> [YOUR TASK]: Word for word, the listing below should be printed again.

> [SUPPLIED RECORDS]:
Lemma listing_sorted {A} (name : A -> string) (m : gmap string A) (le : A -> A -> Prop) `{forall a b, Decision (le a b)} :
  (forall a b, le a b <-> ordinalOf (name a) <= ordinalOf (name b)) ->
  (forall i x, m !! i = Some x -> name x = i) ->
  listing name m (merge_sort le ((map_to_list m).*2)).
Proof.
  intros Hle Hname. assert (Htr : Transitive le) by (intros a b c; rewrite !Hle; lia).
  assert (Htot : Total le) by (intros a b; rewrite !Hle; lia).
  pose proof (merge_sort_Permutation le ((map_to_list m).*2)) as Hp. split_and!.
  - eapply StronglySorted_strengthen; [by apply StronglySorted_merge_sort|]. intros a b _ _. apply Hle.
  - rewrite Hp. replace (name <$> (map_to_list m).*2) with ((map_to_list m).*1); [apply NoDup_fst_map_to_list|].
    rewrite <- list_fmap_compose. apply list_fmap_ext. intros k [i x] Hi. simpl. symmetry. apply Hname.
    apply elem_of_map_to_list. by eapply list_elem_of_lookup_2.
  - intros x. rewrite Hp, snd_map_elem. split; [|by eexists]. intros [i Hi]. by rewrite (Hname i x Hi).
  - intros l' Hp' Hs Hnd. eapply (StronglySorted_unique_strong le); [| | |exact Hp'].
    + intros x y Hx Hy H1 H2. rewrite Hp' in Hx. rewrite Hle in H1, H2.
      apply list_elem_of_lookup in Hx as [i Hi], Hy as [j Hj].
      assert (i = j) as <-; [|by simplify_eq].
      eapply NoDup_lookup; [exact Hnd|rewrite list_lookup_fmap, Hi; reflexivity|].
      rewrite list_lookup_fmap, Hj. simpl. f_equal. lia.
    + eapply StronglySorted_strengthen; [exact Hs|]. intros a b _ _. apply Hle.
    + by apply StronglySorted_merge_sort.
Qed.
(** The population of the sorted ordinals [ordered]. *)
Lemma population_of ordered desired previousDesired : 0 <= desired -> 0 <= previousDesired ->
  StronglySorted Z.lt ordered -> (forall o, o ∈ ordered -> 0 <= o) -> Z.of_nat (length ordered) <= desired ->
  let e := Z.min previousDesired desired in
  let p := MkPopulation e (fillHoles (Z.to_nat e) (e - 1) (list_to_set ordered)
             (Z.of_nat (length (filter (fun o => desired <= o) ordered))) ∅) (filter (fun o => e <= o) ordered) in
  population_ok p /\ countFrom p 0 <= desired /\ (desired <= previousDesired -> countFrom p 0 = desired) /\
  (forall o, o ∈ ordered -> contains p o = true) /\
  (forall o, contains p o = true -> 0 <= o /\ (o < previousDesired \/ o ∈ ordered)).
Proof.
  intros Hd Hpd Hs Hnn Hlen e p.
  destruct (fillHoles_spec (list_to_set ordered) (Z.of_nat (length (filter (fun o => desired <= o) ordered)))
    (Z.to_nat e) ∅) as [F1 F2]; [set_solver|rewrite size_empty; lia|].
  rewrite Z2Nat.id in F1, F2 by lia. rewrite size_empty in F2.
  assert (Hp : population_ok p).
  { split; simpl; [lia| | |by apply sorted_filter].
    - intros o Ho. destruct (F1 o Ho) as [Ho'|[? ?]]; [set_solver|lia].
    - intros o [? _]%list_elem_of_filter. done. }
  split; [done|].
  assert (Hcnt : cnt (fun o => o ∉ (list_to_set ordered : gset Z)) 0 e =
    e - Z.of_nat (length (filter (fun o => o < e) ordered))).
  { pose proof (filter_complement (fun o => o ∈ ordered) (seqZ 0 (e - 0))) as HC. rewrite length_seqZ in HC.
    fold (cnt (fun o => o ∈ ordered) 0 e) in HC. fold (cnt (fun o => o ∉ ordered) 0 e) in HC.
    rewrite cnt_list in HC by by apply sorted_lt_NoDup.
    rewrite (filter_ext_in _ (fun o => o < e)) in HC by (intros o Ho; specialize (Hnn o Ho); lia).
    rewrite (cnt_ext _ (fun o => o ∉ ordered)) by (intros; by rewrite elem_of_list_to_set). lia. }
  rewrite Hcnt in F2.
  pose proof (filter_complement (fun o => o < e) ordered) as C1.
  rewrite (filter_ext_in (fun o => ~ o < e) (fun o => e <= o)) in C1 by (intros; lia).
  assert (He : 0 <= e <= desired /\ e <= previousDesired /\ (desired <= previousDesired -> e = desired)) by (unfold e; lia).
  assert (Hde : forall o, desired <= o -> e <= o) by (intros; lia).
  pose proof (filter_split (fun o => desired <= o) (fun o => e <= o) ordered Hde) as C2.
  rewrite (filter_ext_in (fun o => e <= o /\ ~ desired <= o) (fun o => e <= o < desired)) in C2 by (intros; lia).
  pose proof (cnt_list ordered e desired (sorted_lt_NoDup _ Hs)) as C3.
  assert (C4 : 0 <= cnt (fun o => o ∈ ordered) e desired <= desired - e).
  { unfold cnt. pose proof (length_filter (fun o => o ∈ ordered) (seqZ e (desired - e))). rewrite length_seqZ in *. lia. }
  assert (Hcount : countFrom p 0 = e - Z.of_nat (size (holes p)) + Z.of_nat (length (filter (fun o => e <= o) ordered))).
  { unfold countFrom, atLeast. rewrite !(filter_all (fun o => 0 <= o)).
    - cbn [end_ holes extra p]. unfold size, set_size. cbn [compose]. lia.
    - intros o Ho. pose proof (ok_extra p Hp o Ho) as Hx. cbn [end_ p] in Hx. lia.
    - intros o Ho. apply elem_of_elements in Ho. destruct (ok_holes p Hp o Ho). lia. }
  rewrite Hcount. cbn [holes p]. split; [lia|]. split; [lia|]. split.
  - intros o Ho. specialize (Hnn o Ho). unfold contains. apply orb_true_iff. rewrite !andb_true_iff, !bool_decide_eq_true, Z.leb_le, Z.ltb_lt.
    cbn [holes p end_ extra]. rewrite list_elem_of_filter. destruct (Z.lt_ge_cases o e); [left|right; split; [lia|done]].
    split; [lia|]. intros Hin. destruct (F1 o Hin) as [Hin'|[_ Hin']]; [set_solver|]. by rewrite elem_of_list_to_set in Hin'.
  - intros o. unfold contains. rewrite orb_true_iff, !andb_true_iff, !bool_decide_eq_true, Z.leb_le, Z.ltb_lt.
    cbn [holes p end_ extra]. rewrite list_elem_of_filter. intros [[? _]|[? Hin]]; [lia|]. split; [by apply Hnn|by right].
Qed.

> [EXPECTED ANSWER]:
Lemma listing_sorted {A} (name : A -> string) (m : gmap string A) (le : A -> A -> Prop) `{forall a b, Decision (le a b)} :
  (forall a b, le a b <-> ordinalOf (name a) <= ordinalOf (name b)) ->
  (forall i x, m !! i = Some x -> name x = i) ->
  listing name m (merge_sort le ((map_to_list m).*2)).
Proof.
  intros Hle Hname. assert (Htr : Transitive le) by (intros a b c; rewrite !Hle; lia).
  assert (Htot : Total le) by (intros a b; rewrite !Hle; lia).
  pose proof (merge_sort_Permutation le ((map_to_list m).*2)) as Hp. split_and!.
  - eapply StronglySorted_strengthen; [by apply StronglySorted_merge_sort|]. intros a b _ _. apply Hle.
  - rewrite Hp. replace (name <$> (map_to_list m).*2) with ((map_to_list m).*1); [apply NoDup_fst_map_to_list|].
    rewrite <- list_fmap_compose. apply list_fmap_ext. intros k [i x] Hi. simpl. symmetry. apply Hname.
    apply elem_of_map_to_list. by eapply list_elem_of_lookup_2.
  - intros x. rewrite Hp, snd_map_elem. split; [|by eexists]. intros [i Hi]. by rewrite (Hname i x Hi).
  - intros l' Hp' Hs Hnd. eapply (StronglySorted_unique_strong le); [| | |exact Hp'].
    + intros x y Hx Hy H1 H2. rewrite Hp' in Hx. rewrite Hle in H1, H2.
      apply list_elem_of_lookup in Hx as [i Hi], Hy as [j Hj].
      assert (i = j) as <-; [|by simplify_eq].
      eapply NoDup_lookup; [exact Hnd|rewrite list_lookup_fmap, Hi; reflexivity|].
      rewrite list_lookup_fmap, Hj. simpl. f_equal. lia.
    + eapply StronglySorted_strengthen; [exact Hs|]. intros a b _ _. apply Hle.
    + by apply StronglySorted_merge_sort.
Qed.
(** The population of the sorted ordinals [ordered]. *)
Lemma population_of ordered desired previousDesired : 0 <= desired -> 0 <= previousDesired ->
  StronglySorted Z.lt ordered -> (forall o, o ∈ ordered -> 0 <= o) -> Z.of_nat (length ordered) <= desired ->
  let e := Z.min previousDesired desired in
  let p := MkPopulation e (fillHoles (Z.to_nat e) (e - 1) (list_to_set ordered)
             (Z.of_nat (length (filter (fun o => desired <= o) ordered))) ∅) (filter (fun o => e <= o) ordered) in
  population_ok p /\ countFrom p 0 <= desired /\ (desired <= previousDesired -> countFrom p 0 = desired) /\
  (forall o, o ∈ ordered -> contains p o = true) /\
  (forall o, contains p o = true -> 0 <= o /\ (o < previousDesired \/ o ∈ ordered)).
Proof.
  intros Hd Hpd Hs Hnn Hlen e p.
  destruct (fillHoles_spec (list_to_set ordered) (Z.of_nat (length (filter (fun o => desired <= o) ordered)))
    (Z.to_nat e) ∅) as [F1 F2]; [set_solver|rewrite size_empty; lia|].
  rewrite Z2Nat.id in F1, F2 by lia. rewrite size_empty in F2.
  assert (Hp : population_ok p).
  { split; simpl; [lia| | |by apply sorted_filter].
    - intros o Ho. destruct (F1 o Ho) as [Ho'|[? ?]]; [set_solver|lia].
    - intros o [? _]%list_elem_of_filter. done. }
  split; [done|].
  assert (Hcnt : cnt (fun o => o ∉ (list_to_set ordered : gset Z)) 0 e =
    e - Z.of_nat (length (filter (fun o => o < e) ordered))).
  { pose proof (filter_complement (fun o => o ∈ ordered) (seqZ 0 (e - 0))) as HC. rewrite length_seqZ in HC.
    fold (cnt (fun o => o ∈ ordered) 0 e) in HC. fold (cnt (fun o => o ∉ ordered) 0 e) in HC.
    rewrite cnt_list in HC by by apply sorted_lt_NoDup.
    rewrite (filter_ext_in _ (fun o => o < e)) in HC by (intros o Ho; specialize (Hnn o Ho); lia).
    rewrite (cnt_ext _ (fun o => o ∉ ordered)) by (intros; by rewrite elem_of_list_to_set). lia. }
  rewrite Hcnt in F2.
  pose proof (filter_complement (fun o => o < e) ordered) as C1.
  rewrite (filter_ext_in (fun o => ~ o < e) (fun o => e <= o)) in C1 by (intros; lia).
  assert (He : 0 <= e <= desired /\ e <= previousDesired /\ (desired <= previousDesired -> e = desired)) by (unfold e; lia).
  assert (Hde : forall o, desired <= o -> e <= o) by (intros; lia).
  pose proof (filter_split (fun o => desired <= o) (fun o => e <= o) ordered Hde) as C2.
  rewrite (filter_ext_in (fun o => e <= o /\ ~ desired <= o) (fun o => e <= o < desired)) in C2 by (intros; lia).
  pose proof (cnt_list ordered e desired (sorted_lt_NoDup _ Hs)) as C3.
  assert (C4 : 0 <= cnt (fun o => o ∈ ordered) e desired <= desired - e).
  { unfold cnt. pose proof (length_filter (fun o => o ∈ ordered) (seqZ e (desired - e))). rewrite length_seqZ in *. lia. }
  assert (Hcount : countFrom p 0 = e - Z.of_nat (size (holes p)) + Z.of_nat (length (filter (fun o => e <= o) ordered))).
  { unfold countFrom, atLeast. rewrite !(filter_all (fun o => 0 <= o)).
    - cbn [end_ holes extra p]. unfold size, set_size. cbn [compose]. lia.
    - intros o Ho. pose proof (ok_extra p Hp o Ho) as Hx. cbn [end_ p] in Hx. lia.
    - intros o Ho. apply elem_of_elements in Ho. destruct (ok_holes p Hp o Ho). lia. }
  rewrite Hcount. cbn [holes p]. split; [lia|]. split; [lia|]. split.
  - intros o Ho. specialize (Hnn o Ho). unfold contains. apply orb_true_iff. rewrite !andb_true_iff, !bool_decide_eq_true, Z.leb_le, Z.ltb_lt.
    cbn [holes p end_ extra]. rewrite list_elem_of_filter. destruct (Z.lt_ge_cases o e); [left|right; split; [lia|done]].
    split; [lia|]. intros Hin. destruct (F1 o Hin) as [Hin'|[_ Hin']]; [set_solver|]. by rewrite elem_of_list_to_set in Hin'.
  - intros o. unfold contains. rewrite orb_true_iff, !andb_true_iff, !bool_decide_eq_true, Z.leb_le, Z.ltb_lt.
    cbn [holes p end_ extra]. rewrite list_elem_of_filter. intros [[? _]|[? Hin]]; [lia|]. split; [by apply Hnn|by right].
Qed.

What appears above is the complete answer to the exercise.